_INPUT DATA_:
(** C28: outside continuous mode a second scan of the same devices and profile
    sends nothing, whatever happened before the first -- so a driver that was
    restarted in between, and starts from its defaults, is told nothing --
    provided the profile's numbers are numbers and no two of the additional
    calibrations in force are for the same tracking system.  Two that are, and
    that differ, overwrite each other's cached payload and are both sent again by
    every scan ([two_extras_resent]). *)
Theorem scan_repeated_is_silent c ops answered answered' vr o1 :
  let o := overlay_run (overlay_init c) ops in
  let now := start_ctx (ctx o) in
  ScanAndApplyProfile answered vr o = (Some tt, o1) -> c_state now <> StContinuous -> numbers_ok now = true ->
  NoDup (applied_extras now) ->
  exists o2, ScanAndApplyProfile answered' vr o1 = (Some tt, o2) /\ sent o2 = sent o1.
Proof.
  intros o now Hscan Hst Hn Hnd. pose proof (overlay_run_coherent c ops) as Hc. fold o in Hc.
  pose proof (scan_spec answered vr o Hc) as Hs. rewrite Hscan in Hs. destruct Hs as [Hc1 Hs].
  destruct (Hs ltac:(eauto)) as [Hx Hset]. fold now in Hx, Hset. clear Hs.
  assert (up_to_date now o1) as Hutd.
  { rewrite scan_eq in Hscan. destruct (before_devices answered (o <| ctx ::= start_ctx |>)) as [[[]|] ob] eqn:Hb; [|done].
    destruct (before_done answered _ _ Hb Hn Hnd) as [Hu Hxb]. change (ctx (o <| ctx ::= start_ctx |>)) with now in Hu, Hxb.
    assert (coherent ob) as Hcb.
    { pose proof (keeps_before answered (o <| ctx ::= start_ctx |>) ltac:(by apply (coherent_eq o))) as Hk. rewrite Hb in Hk. apply Hk. }
    pose proof (scan_all answered vr (g_snapNextProfileApply o) ob Hcb) as Ha.
    destruct (scan_devices answered vr (g_snapNextProfileApply o) device_ids ∅ ob) as [[cur|] od]; [|done].
    injection Hscan as <-. destruct Ha as (_ & Hun & _). pose proof (un_others _ _ _ Hun) as Ho. unfold others in Ho.
    injection Ho as O1 O2 O3 O4 O5 O6 O7 O8.
    destruct (after_devices_frame vr (g_snapNextProfileApply o) cur od) as (_ & _ & _ & _ & F5 & F6 & F7 & F8 & _ & _ & F11).
    destruct Hu as [U1 U2 U3 U4 U5 U6]. constructor; rewrite ?F5, ?F6, ?F7, ?F8, ?F11, ?O1, ?O2, ?O3, ?O4, ?O7; done. }
  rewrite scan_eq. set (os := o1 <| ctx ::= start_ctx |>).
  assert (ctx os = now) as Hos.
  { unfold os. cbn. rewrite Hx. unfold after_hmd. destruct (hmd_fits vr now); [by destruct (ctx o)|]. by destruct (ctx o). }
  rewrite (before_quiet answered' os); [|rewrite Hos; destruct Hutd; by constructor].
  destruct (all_quiet answered' vr (g_snapNextProfileApply o) (g_snapNextProfileApply o1) os) as [m ->].
  { intros id Hid. rewrite Hos. exact (Hset id Hid). } { by rewrite Hos. } { by rewrite Hos. }
  eexists. split; [done|]. destruct (after_devices_frame vr (g_snapNextProfileApply o1) m (os <| ctx := after_hmd vr (ctx os) |>))
    as (_ & _ & -> & _). done.
Qed.
End Repeat.

(** *** A tracking system left and come back to *)

Section Returning.
Context `{Eigen} `{EigenSolver}.
Variable answered : nat -> bool.

(** What the fallbacks of a scan without extras do to the requests about [f]
    and to the cache's entry of [A]. *)
Lemma refresh_fallback f o o' : refresh_target answered o = (Some tt, o') ->
  g_lastFallbacksBySystem o' = g_lastFallbacksBySystem o /\ ctx o' = ctx o /\
  (system_field (g_lastTargetSystem o) <> f -> last_fallback f (sent o') = last_fallback f (sent o)) /\
  (c_targetTrackingSystem (ctx o) <> g_lastTargetSystem o -> g_lastTargetSystem o <> [] -> g_lastFallbackSent o = true ->
   sf_enabled (g_lastFallback o) = true -> system_field (g_lastTargetSystem o) = f ->
   exists q, last_fallback f (sent o') = Some q /\ sf_enabled q = false).
Proof.
  unfold refresh_target, mbind, M_bind, gets, when. set (changed := negb (bool_decide _)).
  destruct (changed || _) eqn:Hb.
  - destruct (changed && _ && _ && _) eqn:Hd.
    + unfold SendBlocking. destruct (answered _); [|done]. cbn [modify]. intros Hs. injection Hs as <-.
      unfold InvalidateAllTransformCaches. cbn. rewrite last_fallback_snoc. cbn [sf_system_name].
      split_and!; [done|done|intros Hn; by rewrite bool_decide_false|]. intros _ _ _ _ Hf. rewrite bool_decide_true by done. eauto.
    + cbn. intros Hs. injection Hs as <-. cbn. split_and!; [done|done|done|]. intros Hn Hne Hs He _. exfalso.
      rewrite Hs, He, !andb_true_r in Hd. unfold changed in Hd. rewrite bool_decide_false in Hd by done.
      by destruct (g_lastTargetSystem o).
  - intros Hs. injection Hs as <-. split_and!; [done|done|done|]. intros Hn. exfalso. apply orb_false_iff in Hb as [Hb _].
    unfold changed in Hb. by rewrite bool_decide_false in Hb.
Qed.

Lemma alignment_fallback f o o' : send_alignment answered o = (Some tt, o') ->
  g_lastFallbacksBySystem o' = g_lastFallbacksBySystem o /\ ctx o' = ctx o /\ last_fallback f (sent o') = last_fallback f (sent o).
Proof.
  unfold send_alignment, mbind, M_bind, gets. destruct (_ || _); [|by intros [= <-]].
  unfold SendBlocking. destruct (answered _); [|done]. cbn. intros [= <-]. cbn. by rewrite last_fallback_snoc.
Qed.

Lemma fallback_other f A system p o o' : SendFallbackIfChanged answered system p o = (Some tt, o') ->
  sf_system_name p <> f -> system <> A ->
  g_lastFallbacksBySystem o' !! A = g_lastFallbacksBySystem o !! A /\ last_fallback f (sent o') = last_fallback f (sent o).
Proof.
  unfold SendFallbackIfChanged, mbind, M_bind, gets. intros Hs Hf Hn. destruct (match _ with Some _ => _ | None => _ end).
  - by injection Hs as <-.
  - unfold SendBlocking in Hs. destruct (answered _); [|done]. cbn in Hs. injection Hs as <-. cbn.
    rewrite lookup_insert_ne by done. by rewrite last_fallback_snoc, bool_decide_false.
Qed.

_WHAT IS EXPECTED_: From the records above, transcribe exactly the run of lines that opens with the line holding "(** What the" and closes with the line holding "(system_field (g_lastTargetSystem o)", both included.

_ANSWER BOX_:
(** What the fallbacks of a scan without extras do to the requests about [f]
    and to the cache's entry of [A]. *)
Lemma refresh_fallback f o o' : refresh_target answered o = (Some tt, o') ->
  g_lastFallbacksBySystem o' = g_lastFallbacksBySystem o /\ ctx o' = ctx o /\
  (system_field (g_lastTargetSystem o) <> f -> last_fallback f (sent o') = last_fallback f (sent o)) /\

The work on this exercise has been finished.